Mutations du travail

Mutations du travail

Ce projet de loi est apparu alors que le monde du travail semble connaître de profondes mutations : désindustrialisation (4.5 millions d’emplois industriels en France en 1980 contre 2.6 millions en 2008), uberisation (mise en contact directe des professionnels et des clients grâce à l’utilisation des nouvelles technologies), transition numérique… Le rapport Combrexelle insiste sur l’inadaptation du Code du Travail actuel à ces mutations : « Le second exemple [de nouvelle problématique des relations du travail] tient à l’économie digitale dont les responsables soulignent, de façon récurrente, l’inadaptation, voire l’archaïsme, de notre droit du travail au regard des spécificités de ce secteur en pleine révolution. L’utilisation des outils numériques et leurs conséquences sur le travail (mobilité, articulation des temps et outils personnels et professionnels, droit à la déconnexion, etc.) est un domaine encore peu régulé par le code du travail ».[1] Ces acteurs considèrent donc que ces modifications rendent nécessaire une réécriture du Code du Travail.

Certains acteurs contestent cependant l’ampleur de ces mutations. « Je ne voudrais pas qu’on surestime l’ampleur des changements de l’uberisation » nous a par exemple confié Anne Eydoux, qui justifie son propos par des chiffres : il y avait 20% d’emplois indépendants au début des années 70 contre 10 à 11% aujourd’hui.
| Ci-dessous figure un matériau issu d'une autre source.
(** * The local grid of pyjip ([jip/grids.py]): a shallow embedding

    The module implements a small local queueing system: a client-side
    facade ([LocalCluster]), a single-threaded master ([_GridMaster]) that
    owns the maps of queued and running jobs and the slot counters, and one
    executor process per running job ([_execute_job]).

    Python objects are embedded as records, dictionaries keyed by job id as
    [gmap Z _], sets of ids as [gset Z].  The master holds each job object
    under one key of one map at a time, so a map of records stands for the
    map of references, and a write to a job is a write to its entry.  A
    method of the master is a
    computation in a state-and-exception monad over the master's fields:
    the state survives a raised exception, as the attribute updates of a
    Python object do.  Recursion that the source leaves unbounded
    ([schedule], [_remove_children]) takes the number of stack frames the
    interpreter still grants; running out of them raises, as CPython does
    when the recursion limit is hit.  Logging is not modelled. *)

From Stdlib Require Import ZArith Lia Sorted.
From Stdlib Require Import Ascii String.
From stdpp Require Import gmap strings list fin_maps pretty sorting.

Local Open Scope Z_scope.

(** ** Data model *)

(** A worker process object ([multiprocessing.Process]) created by
    [_run_job]; it is identified by the job it executes and carries the
    name the source gives it. *)
Record Process := mkProcess { target_job : Z; process_name : string }.

(** [_Job]: the local job object.  [job_id] is [None] until the master
    assigns one. *)
Record _Job := mkJob {
  job_id : option Z;
  dependencies : gset Z;
  threads : Z;
  cmd : option string;
  working_directory : option string;
  stdout : option string;
  stderr : option string;
  children : gset Z;
  process : option Process
}.

(** [_Job.__init__] with its defaults. *)
Definition _Job_init (cmd cwd stdout stderr : option string)
    (dependencies : option (gset Z)) (threads : Z) (job_id : option Z) : _Job :=
  {| job_id := job_id;
     dependencies := match dependencies with None => ∅ | Some d => d end;
     threads := threads;
     cmd := cmd;
     working_directory := cwd;
     stdout := stdout;
     stderr := stderr;
     children := ∅;
     process := None |}.

Definition set_job_id (v : option Z) (j : _Job) : _Job :=
  {| job_id := v; dependencies := dependencies j; threads := threads j;
     cmd := cmd j; working_directory := working_directory j;
     stdout := stdout j; stderr := stderr j; children := children j;
     process := process j |}.

Definition set_dependencies (v : gset Z) (j : _Job) : _Job :=
  {| job_id := job_id j; dependencies := v; threads := threads j;
     cmd := cmd j; working_directory := working_directory j;
     stdout := stdout j; stderr := stderr j; children := children j;
     process := process j |}.

Definition set_stdout (v : option string) (j : _Job) : _Job :=
  {| job_id := job_id j; dependencies := dependencies j; threads := threads j;
     cmd := cmd j; working_directory := working_directory j;
     stdout := v; stderr := stderr j; children := children j;
     process := process j |}.

Definition set_stderr (v : option string) (j : _Job) : _Job :=
  {| job_id := job_id j; dependencies := dependencies j; threads := threads j;
     cmd := cmd j; working_directory := working_directory j;
     stdout := stdout j; stderr := v; children := children j;
     process := process j |}.

Definition set_children (v : gset Z) (j : _Job) : _Job :=
  {| job_id := job_id j; dependencies := dependencies j; threads := threads j;
     cmd := cmd j; working_directory := working_directory j;
     stdout := stdout j; stderr := stderr j; children := v;
     process := process j |}.

Definition set_process (v : option Process) (j : _Job) : _Job :=
  {| job_id := job_id j; dependencies := dependencies j; threads := threads j;
     cmd := cmd j; working_directory := working_directory j;
     stdout := stdout j; stderr := stderr j; children := children j;
     process := v |}.

(** Ordering of ids as Python 2 orders them: [None] sorts before every
    integer. *)
Definition id_lt (a b : option Z) : bool :=
  match a, b with
  | Some x, Some y => x <? y
  | None, Some _ => true
  | _, None => false
  end.

(** [_Job.__lt__] *)
Definition _Job_lt (self other : _Job) : bool :=
  let num_deps := size (dependencies self) in
  let o_deps := size (dependencies other) in
  if (num_deps =? o_deps)%nat
  then id_lt (job_id self) (job_id other)
  else (num_deps <? o_deps)%nat.

(** The messages of the request queue: a command name followed by its
    parameters.  The id of [DONE] and [FAILED] is the integer the master
    gave the executor; the id of [CANCEL] is the [job_id] field of the
    client's job, [None] when that is not an integer. *)
Inductive Msg :=
| EXIT
| JOBS
| SUBMIT (job : _Job)
| WAIT
| DONE (id : Z) (state : Z)
| FAILED (id : Z) (error : string)
| CANCEL (id : option Z).

(** What the master puts on the response queue. *)
Inductive Reply :=
| ReplyId (id : Z)
| ReplyJobs (ids : list Z).

(** Operations the master performs on worker processes. *)
Inductive ProcEvent :=
| Started (p : Process)
| Terminated (p : Process)
| Joined (p : Process).

Inductive exn :=
| AttributeError (name : string)
| KeyError (key : Z)
| RecursionError
| TypeError
| SubmissionError (msg : string)
| AssertionError.

(** The order in which the dictionaries of the interpreter hand out their
    items.  The language leaves it open; all that is known of it is that
    every item comes exactly once. *)
Record DictOrder := mkDictOrder {
  iteritems : gmap Z _Job → list (Z * _Job);
  iteritems_perm : ∀ m, iteritems m ≡ₚ map_to_list m
}.

(** The master: the fields set by [_GridMaster.__init__].  [response] is
    the content of the response queue, oldest first; [os_events] records
    the process operations performed so far; [dict_order] is the order in
    which the interpreter that runs the master iterates dictionaries. *)
Record _GridMaster := mkMaster {
  response : list Reply;
  queued : gmap Z _Job;
  running : gmap Z _Job;
  slots_available : Z;
  slots_total : Z;
  wait_mode : bool;
  _current_id : Z;
  os_events : list ProcEvent;
  dict_order : DictOrder
}.

(** [_GridMaster.__init__]; [cpu_count] is what
    [multiprocessing.cpu_count()] returns on the machine, [order] the
    dictionary order of the interpreter. *)
Definition _GridMaster_init (order : DictOrder) (cpu_count : Z) (cores : option Z)
    : _GridMaster :=
  let slots :=
    match cores with
    | None => cpu_count
    | Some c => if c =? 0 then cpu_count else c
    end in
  {| response := [];
     queued := ∅;
     running := ∅;
     slots_available := slots;
     slots_total := slots;
     wait_mode := false;
     _current_id := 0;
     os_events := [];
     dict_order := order |}.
Elle attribue la « remontée très récente et de faible ampleur de l’emploi indépendant » à la loi de 2008 qui encourage l’auto-entrepreneuriat et non à une révolution numérique. L’existence même de ces mutations (et donc la nécessité d’une modification de la loi) est donc un sujet controversé.

L’uberisation permet des gains financiers importants (pas de licence de taxi par exemple dans le cas d’Uber, peu d’infrastructures …), mais le faible encadrement des conditions de travail provoque des critiques. Des chauffeurs Uber sont ainsi allés jusqu’à dénoncer un “esclavage moderne” le 14 décembre 2016. “Je n’ai plus de vie de famille, de vie sociale : je ne fais que travailler et dormir” confie ainsi un chauffeur à la matinale d’Europe 1 ce jour-là.

Des mutations comme l’apparition des nouvelles technologies ou la suppression du repos dominical ont tendance à  mener à une omniprésence du travail dans la vie de l’actif, omniprésence encore peu ou mal encadrée. La loi El Khomri répond à ce problème à travers la création d’un droit à la déconnexion – un blocage des mails pendant certaines heures par exemple.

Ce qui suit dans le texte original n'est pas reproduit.